Given the promise AI holds for traffic control, it’s natural to question whether the technology will eventually replace humans altogether. But, industry experts say no.
AI can only take the actions it’s been programmed to. That means it “can’t modify standard procedures”, as aerospace engineer Amy Pritchett tells The Conversation. Pritchett also explains that an aircraft’s cockpit indicators can’t always tell whether the plane’s landing gear is fully deployed — which is necessary for the plane to land safely. When this happens, the human air traffic controller needs to visually check the gear as the plane flies low over the tower.
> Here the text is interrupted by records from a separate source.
(** A restore that has not succeeded yet: five masters, no replica, and the
    image of the spec. *)
Lemma validate_restores_from_backup_witness :
  let r := reconciler helpers0 (fetchOk BackupPhaseSucceeded) stsFound false in
  let s := start (cluster fromBackup 0 1) in
  run (validate r) s = Ok tt /\
  Spec (st_cluster (exec (validate r) s)) =
  {| Image := "redis:5"; MasterSize := 5; ClusterReplicas := 0; Init := fromBackup |}.
Proof.
  intros r s.
  destruct (validate_restores_from_backup r s (BackupSourceSpec.mk "ns" "b")
              (backup BackupPhaseSucceeded) eq_refl eq_refl eq_refl)
    as (Hrun & Hc & _).
  split; [exact Hrun | rewrite Hc; reflexivity].
Defined.

(** ** waitForClusterJoin *)

Lemma rangeFirst_lookup {V} (start : nat) (m : gmap string V) key v :
  rangeFirst start m = Some (key, v) -> m !! key = Some v.
Proof.
  unfold rangeFirst. intros H. apply nth_error_In in H.
  apply list_elem_of_In in H. apply elem_of_map_to_list in H. exact H.
Qed.

Lemma rangeFirst_empty {V} (start : nat) : rangeFirst start (empty : gmap string V) = None.
Proof.
  unfold rangeFirst. rewrite map_to_list_empty.
  destruct (start mod _)%nat; reflexivity.
Qed.

Section WaitForClusterJoin.

Variable r : ReconcileDistributedRedisCluster.
Variable ctx : syncContext.

(** C8, as the code has it: when the topology query succeeds,
    waitForClusterJoin returns nil and does nothing but log; otherwise a
    context whose snapshot is nil faults before anything else is called, and
    with a node taken from the snapshot it issues one membership-join request
    against that node, and when the request fails returns a Redis-classified
    error at once, without sleeping or querying again; when it succeeds,
    sleeps one second, queries the topology once more, and returns a
    Requeue-classified error if that query fails and nil if it succeeds. *)
Theorem waitForClusterJoin_steps (s : State) :
  let tr := st_trace s in
  let join := waitForClusterJoin r ctx in
  match GetClusterInfos (admin ctx) tr with
  | inr _ =>
    run join s = Ok tt /\
    adds join s [EvGetClusterInfos true; EvLog "debug waitForClusterJoin"]
  | inl _ =>
    match clusterInfos ctx with
    | None =>
      run join s = Panic "nil pointer dereference" /\ adds join s [EvGetClusterInfos false]
    | Some infos =>
      forall key nodeInfo node,
        rangeFirst (rangeStart (helpers r) (tr ++ [EvGetClusterInfos false]))
          (Infos infos) = Some (key, nodeInfo) ->
        NodeInfos_Node nodeInfo = Some node ->
        Infos infos !! key = Some nodeInfo /\
        let addr := IPPort (helpers r) node in
        let meet := [EvGetClusterInfos false; EvLog meetLog; EvAttachNodeToCluster addr] in
        match AttachNodeToCluster (admin ctx)
                (tr ++ [EvGetClusterInfos false; EvLog meetLog]) addr with
        | Some err =>
          run join s = Fail (Wrap Redis err "AttachNodeToCluster") /\ adds join s meet
        | None =>
          match GetClusterInfos (admin ctx) (tr ++ meet ++ [EvSleep (1 * Second)]) with
          | inl err =>
            run join s = Fail (Wrap Requeue err "wait for cluster join") /\
            adds join s (meet ++ [EvSleep (1 * Second); EvGetClusterInfos false])
          | inr _ =>
            run join s = Ok tt /\
            adds join s (meet ++ [EvSleep (1 * Second); EvGetClusterInfos true])
          end
        end
    end
  end.
Proof.
  intros tr join. subst tr join.
  destruct (GetClusterInfos (admin ctx) (st_trace s)) as [err|infos] eqn:HQ.
  - destruct (clusterInfos ctx) as [snapshot|] eqn:HS.
    + intros key nodeInfo node HF HN. split; [eapply rangeFirst_lookup; eauto|].
      cbv zeta. unfold waitForClusterJoin. unfold_tick. rewrite HQ. simpl.
      rewrite HS. simpl. rewrite HF, HN. simpl. rewrite <- !app_assoc. simpl.
      repeat (case_match; simpl; rewrite <- ?app_assoc; simpl);
        try discriminate; simplify_eq; split; reflexivity.
    + unfold waitForClusterJoin. unfold_tick. rewrite HQ. simpl. rewrite HS. simpl.
      split; reflexivity.
  - unfold waitForClusterJoin. unfold_tick. rewrite HQ. simpl.
    rewrite <- !app_assoc. split; reflexivity.
Qed.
AI doesn’t have this capability. “As the scenario above illustrates, humans are likely to remain a necessary central component of air traffic control for a long time to come,” Pritchett states.
So, rather than taking over jobs completely, AI instead acts as a helper that works alongside humans — which is a role it has already adopted across various industries. For example, AI is often used to automate repetitive, everyday tasks that drain employees’ time and energy; in fact, 64% of business owners say AI improves employee productivity. As AI task automation can streamline labour-intensive workflows, employees are left to fully focus on high-value tasks.
AI needs to be better comprehended before it can be fully-embraced
The technology can also only work as long as it has the trust of pilots, as they’re responsible for the safety of planes and passengers. According to Norbert Haslacher, CEO of Austrian high-tech company, Frequentis, it is only natural to expect some doubt and scepticism among pilots at first. Yet, it’s important for the technology’s accuracy, efficiency, and safety to continually be highlighted — along with its overall potential to transform air traffic control — in order to build trust and acceptance. “AI systems use advanced algorithms and real-time data analysis to optimise flight paths and prevent collisions by early warnings to the controllers”, Haslacher explains. “Additionally, AI systems can process vast amounts of information much faster and more accurately than humans, which enables them to detect and respond to potential hazards or deviations from flight plans with greater precision and speed”.
Throughout the current trial at London Heathrow, AIMEE will analyse over 50,000 inbound flights to assess how accurate and effective the technology is. If the AI system is found to successfully speed-up take-offs and landings, reduce overall delays, and improve operational efficiency, it may be rolled out for regular use at the airport in the near future.